» **TASK DESCRIPTION**:
Below are some entries. Repeat exactly the lines from the one with "((if with_tree then" through the one with "gi_extensions (vgi_payload vgi)", and only those.
THE DATA section start
(* ===== verification/ExternalCommitsFacts.v ===== *)
(** * Joining a group by an external commit: theorems

    The group on which a client builds an external commit is the group of the member that
    exported the group info, and the client's init secret is the one that the members get from
    its ExternalInit proposal. *)
From S2P Require Import Prelude TreeMath TreeMathFacts BinaryTree BinaryTreeFacts Crypto CryptoFacts SenderRatchet SenderRatchetFacts SecretTree SecretTreeFacts PastSecrets Extensions ExtensionsFacts.
From S2P Require Import TreeSync LeafNode TreeKem Proposals KeySchedule Framing PrivateMessages Welcome ProposalStore PublicGroup StagedCommit.
From S2P Require Import MessageValidation KeyPackages MemberGroup Exporting MemberCommit Joining MemberProcessing CommitBuilder ExternalCommits PrivateMessagesFacts MemberMessagesFacts ProposalStoreFacts TreeSyncFacts TreeSyncDiffFacts TreeKemFacts.
From S2P Require Import TreeStateFacts TreeKemAgreement LeafNodeFacts ValidationFacts ApplyProposalsFacts CommitFacts PublicGroupFacts.
From S2P Require Import CommitAgreement CommitQueueFacts EpochAgreement MemberEpochs DecodingFacts Decoding ImportFacts JoiningFacts.

(** ** The proposals of the client *)
Section Queue.
Context {OC : OpenMlsCrypto} {TC : TlsCodec}.
Implicit Types (g : PublicGroup).

Lemma is_type_self_remove p : Proposal.is_type p ProposalType.SelfRemove = true -> p = Proposal.SelfRemove.
Proof. unfold Proposal.is_type. destruct p; cbn; try (by case_bool_decide). Qed.

Lemma authenticate_Ok g clock context cs messages l l' :
  Forall (fun qp => qp_proposal qp = Proposal.SelfRemove /\ qp_type qp = ByReference) l ->
  try_fold (EBuilder.authenticate_proposal g clock context cs) messages l = Ok l' ->
  Forall (fun qp => qp_proposal qp = Proposal.SelfRemove /\ qp_type qp = ByReference) l'.
Proof.
  revert l. induction messages as [|m messages IH]; intros l Hl E; cbn [try_fold] in E; [by injection E as <-|].
  apply bind_Ok in E as (l1 & E1 & E). eapply IH; [|exact E]. unfold EBuilder.authenticate_proposal in E1.
  destruct (negb _); [by injection E1 as <-|]. apply bind_Ok in E1 as (dm & _ & E1). apply bind_Ok in E1 as (um & _ & E1).
  apply bind_Ok in E1 as ([content x] & _ & E1). apply bind_Ok in E1 as (qp & Eq%map_err_Ok & E1).
  destruct (Proposal.is_type _ _) eqn:Et; injection E1 as <-; [|done]. apply Forall_app. split; [done|]. apply Forall_singleton.
  split; [by apply is_type_self_remove|]. unfold from_authenticated_content in Eq. apply bind_Ok in Eq as (r & _ & Eq).
  destruct (fc_body _); [done| |done]. by injection Eq as <-.
Qed.
End Queue.

(** ** The exported group info *)
Section Exported.
Context {OC : OpenMlsCrypto} {TC : TlsCodec} {VC : TlsVecCodec} {LC : LawfulCodec} {LV : LawfulVecCodec}.
#[local] Existing Instance welcome_decoder.

Lemma find_by_type_app l1 l2 ty :
  Forall (fun e => Extension.extension_type e <> ty) l1 -> Exts.find_by_type (l1 ++ l2) ty = Exts.find_by_type l2 ty.
Proof.
  intros H. unfold Exts.find_by_type. induction H as [|e l He _ IH]; [done|]. cbn [app list_find]. rewrite decide_False by done.
  rewrite <- IH. by destruct (list_find _ (l ++ l2)) as [[]|].
Qed.

Lemma find_by_type_none l ty : Forall (fun e => Extension.extension_type e <> ty) l -> Exts.find_by_type l ty = None.
Proof. intros H. rewrite <- (app_nil_r l). by rewrite find_by_type_app. Qed.

Lemma additional_plain l l' :
  try_map Exports.additional_extension l = Ok l' ->
  l' = l /\ Forall (fun e => Extension.extension_type e <> ExtensionType.RatchetTree) l.
Proof.
  revert l'. induction l as [|e l IH]; intros l' E; cbn [try_map] in E; [by injection E as <-|].
  apply bind_Ok in E as (e' & Ee & E). apply bind_Ok in E as (l1 & El & [= <-]). destruct (IH _ El) as [-> Hl].
  assert (e' = e /\ Extension.extension_type e <> ExtensionType.RatchetTree) as [-> He]; [|split; [done|by constructor]].
  destruct e; cbn in Ee; try done; injection Ee as <-; (split; [done|]); try done.
  cbn. by destruct (is_grease_value _).
Qed.

(** What the public parts of the exporting member satisfy: the tree is as small as its members
    allow, hashes and confirmation tag are those of the epoch, and leaves fit their encoding. *)
Record exporter (gm : MlsGroup) (h : Z) : Prop := {
  ex_tree : tight (pg_treesync (public_group gm)) h;
  ex_hash : ts_tree_hash (pg_treesync (public_group gm)) = gc_tree_hash (MGroup.context gm);
  ex_tag : confirmation_tag_new (confirmation_key (MGroup.current_secrets gm)) (MGroup.ciphersuite gm)
             (gc_confirmed_transcript_hash (MGroup.context gm)) = Ok (pg_confirmation_tag (public_group gm));
  ex_interim : calculate_interim_transcript_hash (MGroup.ciphersuite gm) (gc_confirmed_transcript_hash (MGroup.context gm))
                 (pg_confirmation_tag (public_group gm)) = Ok (pg_interim_transcript_hash (public_group gm));
  ex_leaves i x : (i, x) ∈ TSync.full_leaves (pg_treesync (public_group gm)) -> wire_leaf x;
}.

(** The group info that [gm] exports. *)
Lemma export_Ok gm h signer with_tree additional info :
  exporter gm h -> Exports.export_group_info_with_additional_extensions gm signer with_tree additional = Ok info ->
  exists pub priv tree, derive_external_keypair (ges_external_secret (group_epoch_secrets gm)) (MGroup.ciphersuite gm) = Ok (pub, priv) /\
    (with_tree = true -> tls_ratchet_tree (TSync.export_ratchet_tree (pg_treesync (public_group gm))) = Some tree) /\
    gi_payload info = mkGroupInfoTBS (MGroup.context gm)
      ((if with_tree then [Extension.RatchetTree tree] else []) ++ [Extension.ExternalPub pub] ++ additional)
      (pg_confirmation_tag (public_group gm)) (own_leaf_index gm) /\
    Forall (fun e => Extension.extension_type e <> ExtensionType.RatchetTree) additional.
Proof.
  intros Hx E. unfold Exports.export_group_info_with_additional_extensions in E. cbv zeta in E.
  apply bind_Ok in E as ([pub priv] & Ek%map_err_Ok & E). apply bind_Ok in E as (add & [-> Hadd]%map_err_Ok%additional_plain & E).
  apply bind_Ok in E as (exts & Ee%map_err_Ok & E). apply bind_Ok in E as (tag & Et%map_err_Ok & E).
  rewrite (ex_tag _ _ Hx) in Et. injection Et as <-. apply bind_Ok in E as (tbs & Etbs%map_err_Ok & E).
  unfold group_info_tbs_new in Etbs. apply bind_Ok in Etbs as (? & _ & [= <-]). apply bind_Ok in E as ([] & Hw%map_err_Ok & E).
  apply map_err_Ok, map_err_Ok in E. unfold group_info_sign in E. apply bind_Ok in E as (sg & _ & [= <-]).
  unfold Exts.from_vec, Exts.try_from in Ee. apply bind_Ok in Ee as (? & _ & [= <-]).
  exists pub, priv, (default [] (tls_ratchet_tree (TSync.export_ratchet_tree (pg_treesync (public_group gm))))).
  split_and!; [done| |by destruct with_tree|done]. intros ->. cbn [andb] in Hw. case_bool_decide as Hn; [done|].
  by destruct (tls_ratchet_tree _).
Qed.

(** The tree that the client uses is the exported one. *)
Lemma exported_tree gm h with_tree additional tree pub builder vgi nodes :
  exporter gm h -> Forall (fun e => Extension.extension_type e <> ExtensionType.RatchetTree) additional ->
  (with_tree = true -> tls_ratchet_tree (TSync.export_ratchet_tree (pg_treesync (public_group gm))) = Some tree) ->
  gi_extensions (vgi_payload vgi) = (if with_tree then [Extension.RatchetTree tree] else []) ++ [Extension.ExternalPub pub] ++ additional ->
  (with_tree = false -> eb_ratchet_tree builder = Some (TSync.export_ratchet_tree (pg_treesync (public_group gm)))) ->
  EBuilder.find_ratchet_tree builder vgi = Ok nodes -> nodes = TSync.export_ratchet_tree (pg_treesync (public_group gm)).
Proof.
  intros Hx Hadd Ht He Hb E. unfold EBuilder.find_ratchet_tree in E. rewrite He in E. destruct with_tree.
  - change (Exts.ratchet_tree _) with (Some tree) in E. apply bind_Ok in E as ([n rest] & E & [= <-]).
    pose proof (export_wire _ h (ex_tree _ _ Hx) (ex_leaves _ _ Hx)) as Hw. cbn [tls_read_ratchet_tree welcome_decoder] in E.
    rewrite <- (app_nil_r tree), (reads_ratchet_tree _ Hw tree [] (Ht eq_refl)) in E. by injection E as <-.
  - unfold Exts.ratchet_tree in E. rewrite find_by_type_none in E; [|by constructor].
    cbn [mbind option_bind] in E. rewrite (Hb eq_refl) in E. by injection E as <-.
Qed.
End Exported.

(** ** Properties *)
Section Properties.
Context {OC : OpenMlsCrypto} {TC : TlsCodec} {VC : TlsVecCodec} {LH : LawfulHpke} {LC : LawfulCodec} {LV : LawfulVecCodec}.
#[local] Existing Instance welcome_decoder.

(** The group of the client before its commit: the public group of [gm], the proposals that
    the commit covers, and the init secret that [kem_output] carries to the members. *)
Record prepared (gm gj : MlsGroup) (credential : CredentialWithKey) (kem_output external_priv : bytes) : Prop := {
  pr_tree : pg_treesync (public_group gj) = pg_treesync (public_group gm);
  pr_context : MGroup.context gj = MGroup.context gm;
  pr_interim : pg_interim_transcript_hash (public_group gj) = pg_interim_transcript_hash (public_group gm);
  pr_tag : pg_confirmation_tag (public_group gj) = pg_confirmation_tag (public_group gm);
  pr_init : init_secret_from_kem_output (MGroup.ciphersuite gm) (MGroup.version gm) external_priv kem_output
              = Ok (ges_init_secret (group_epoch_secrets gj));
  pr_proposals : exists self_removes, Forall (fun qp => qp_proposal qp = Proposal.SelfRemove /\ qp_type qp = ByReference) self_removes /\
    qp_proposal <$> MGroup.proposal_store gj = (qp_proposal <$> self_removes) ++
      Proposal.ExternalInit kem_output :: option_list (EBuilder.own_removal (public_group gm) credential);
  pr_own : PGroup.leftmost_free_index (public_group gm) (MGroup.proposal_store gj) = Ok (own_leaf_index gj);
}.

(** Importing what [gm] exported gives the public state of [gm]. *)
Lemma imported_same gm h clock policy exts signer g :
  exporter gm h ->
  imported clock policy (TSync.export_ratchet_tree (pg_treesync (public_group gm)))
    (mkGroupInfoTBS (MGroup.context gm) exts (pg_confirmation_tag (public_group gm)) signer) g ->
  pg_treesync g = pg_treesync (public_group gm) /\ pg_group_context g = MGroup.context gm /\
  pg_interim_transcript_hash g = pg_interim_transcript_hash (public_group gm) /\ pg_confirmation_tag g = pg_confirmation_tag (public_group gm).
Proof.
  intros Hx [Hctx _ Ht Hh Htag Hint _ _ _ _ _]. cbn [gi_group_context gi_confirmation_tag] in *.
  apply (import_export _ _ h _ (ex_tree _ _ Hx)) in Ht. rewrite Hctx, <- (ex_hash _ _ Hx) in Hh.
  unfold PGroup.ciphersuite in Hint. rewrite Hctx, Htag in Hint. pose proof (eq_trans (eq_sym Hint) (ex_interim _ _ Hx)) as Hi. injection Hi as Hi. split_and!; [|done..]. destruct (pg_treesync g), (pg_treesync (public_group gm)). cbn in *. by subst.
Qed.

Lemma inline_proposals cs l qps :
  try_map (fun p => map_err EcbLibraryError (from_proposal_and_sender cs p Sender.NewMemberCommit)) l = Ok qps -> qp_proposal <$> qps = l.
Proof.
  revert qps. induction l as [|p l IH]; intros qps E; cbn [try_map] in E; [by injection E as <-|].
  apply bind_Ok in E as (q & Eq%map_err_Ok & E). apply bind_Ok in E as (qs & Es & [= <-]). rewrite <- (IH _ Es). cbn. f_equal.
  unfold from_proposal_and_sender in Eq. by apply bind_Ok in Eq as (r & _ & [= <-]).
Qed.

Lemma foldl_add (store l : list QueuedProposal) : foldl Store.add store l = store ++ l.
Proof. revert store. induction l as [|q l IH]; intros store; cbn [foldl]; [by rewrite app_nil_r|]. rewrite IH. unfold Store.add. by rewrite <- app_assoc. Qed.

(** C4. Preparing an external commit: when a member exports a group info, with the ratchet tree or
    with the tree passed on beside it, and a client builds its group from them, the group has
    the tree, context, transcript hash and confirmation tag of the member; the proposals that
    the commit will cover are SelfRemoves of members by reference, one ExternalInit, and the
    removal of the member with the signature key of the client if there is one; and from the
    ExternalInit the members compute the init secret of the client. *)
Theorem external_commit_prepared gm h signer with_tree additional info builder clock now credential initial gj :
  exporter gm h ->
  Exports.export_group_info_with_additional_extensions gm signer with_tree additional = Ok info ->
  (with_tree = false -> eb_ratchet_tree builder = Some (TSync.export_ratchet_tree (pg_treesync (public_group gm)))) ->
  EBuilder.build_group builder clock now (group_info_received info) credential = Ok (initial, gj) ->
  exists external_pub external_priv kem_output,
    derive_external_keypair (ges_external_secret (group_epoch_secrets gm)) (MGroup.ciphersuite gm) = Ok (external_pub, external_priv) /\
    prepared gm gj credential kem_output external_priv.
Proof.
  intros Hx Eexp Htree E. destruct (export_Ok _ _ _ _ _ _ Hx Eexp) as (pub & priv & tree & Hk & Ht & Hp & Hadd).
  unfold EBuilder.build_group in E. cbv zeta in E. apply bind_Ok in E as ([] & _ & E). apply bind_Ok in E as (nodes & En & E).
  assert (nodes = TSync.export_ratchet_tree (pg_treesync (public_group gm))) as ->.
  { eapply (exported_tree gm h with_tree additional tree pub); [done|done|done| |done|exact En]. cbn [vgi_payload group_info_received]. by rewrite Hp. }
  apply bind_Ok in E as ([g gi] & (-> & Hst & Him & _)%map_err_Ok%import_Ok & E). cbn [vgi_payload group_info_received gi_payload] in *.
  rewrite Hp in Him, E. cbn [gi_extensions] in E.
  apply bind_Ok in E as (pub' & Hpub%ok_or_Ok & E). assert (pub' = pub) as -> by (by destruct with_tree; injection Hpub).
  apply bind_Ok in E as ([init kem] & Ei%map_err_Ok & E). apply bind_Ok in E as (es & Ees%map_err_Ok & E).
  apply bind_Ok in E as (ctx & _ & E). destruct (EpSecrets.split_secrets _ _ _ _) as [ges ms] eqn:Esp.
  apply bind_Ok in E as (qs & Eqs & E). apply bind_Ok in E as (inl & Einl & E). apply bind_Ok in E as (own & Eown%map_err_Ok & [= <- <-]).
  destruct (imported_same gm h _ _ _ _ _ Hx Him) as (Htr & Hctx & Hint & Htag). exists pub, priv, kem. split; [done|].
  unfold init_secret_from_group_context in Ei. cbv zeta in Ei. apply bind_Ok in Ei as ([k raw] & Ei%map_err_Ok & [= <- <-]).
  rewrite Hctx in Ei, Ees. unfold EpSecrets.with_init_secret in Ees. apply bind_Ok in Ees as (es0 & _ & [= <-]). injection Esp as <- _.
  split; try done.
  - unfold init_secret_from_kem_output. erewrite hpke_export_agree; [done|exact Hk|exact Ei].
  - exists qs. split; [by eapply authenticate_Ok|]. unfold MGroup.proposal_store. cbn. rewrite Hst, foldl_add.
    change (Store.new ++ qs ++ inl) with (qs ++ inl). rewrite fmap_app, (inline_proposals _ _ _ Einl).
    unfold EBuilder.own_removal. by rewrite Htr.
  - unfold MGroup.proposal_store. cbn. rewrite Hst, foldl_add. unfold PGroup.leftmost_free_index in *. by rewrite <- Htr.
Qed.
End Properties.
THE DATA section end
» **EXPECTED ANSWER**:
      ((if with_tree then [Extension.RatchetTree tree] else []) ++ [Extension.ExternalPub pub] ++ additional)
      (pg_confirmation_tag (public_group gm)) (own_leaf_index gm) /\
    Forall (fun e => Extension.extension_type e <> ExtensionType.RatchetTree) additional.
Proof.
  intros Hx E. unfold Exports.export_group_info_with_additional_extensions in E. cbv zeta in E.
  apply bind_Ok in E as ([pub priv] & Ek%map_err_Ok & E). apply bind_Ok in E as (add & [-> Hadd]%map_err_Ok%additional_plain & E).
  apply bind_Ok in E as (exts & Ee%map_err_Ok & E). apply bind_Ok in E as (tag & Et%map_err_Ok & E).
  rewrite (ex_tag _ _ Hx) in Et. injection Et as <-. apply bind_Ok in E as (tbs & Etbs%map_err_Ok & E).
  unfold group_info_tbs_new in Etbs. apply bind_Ok in Etbs as (? & _ & [= <-]). apply bind_Ok in E as ([] & Hw%map_err_Ok & E).
  apply map_err_Ok, map_err_Ok in E. unfold group_info_sign in E. apply bind_Ok in E as (sg & _ & [= <-]).
  unfold Exts.from_vec, Exts.try_from in Ee. apply bind_Ok in Ee as (? & _ & [= <-]).
  exists pub, priv, (default [] (tls_ratchet_tree (TSync.export_ratchet_tree (pg_treesync (public_group gm))))).
  split_and!; [done| |by destruct with_tree|done]. intros ->. cbn [andb] in Hw. case_bool_decide as Hn; [done|].
  by destruct (tls_ratchet_tree _).
Qed.

(** The tree that the client uses is the exported one. *)
Lemma exported_tree gm h with_tree additional tree pub builder vgi nodes :
  exporter gm h -> Forall (fun e => Extension.extension_type e <> ExtensionType.RatchetTree) additional ->
  (with_tree = true -> tls_ratchet_tree (TSync.export_ratchet_tree (pg_treesync (public_group gm))) = Some tree) ->
  gi_extensions (vgi_payload vgi) = (if with_tree then [Extension.RatchetTree tree] else []) ++ [Extension.ExternalPub pub] ++ additional ->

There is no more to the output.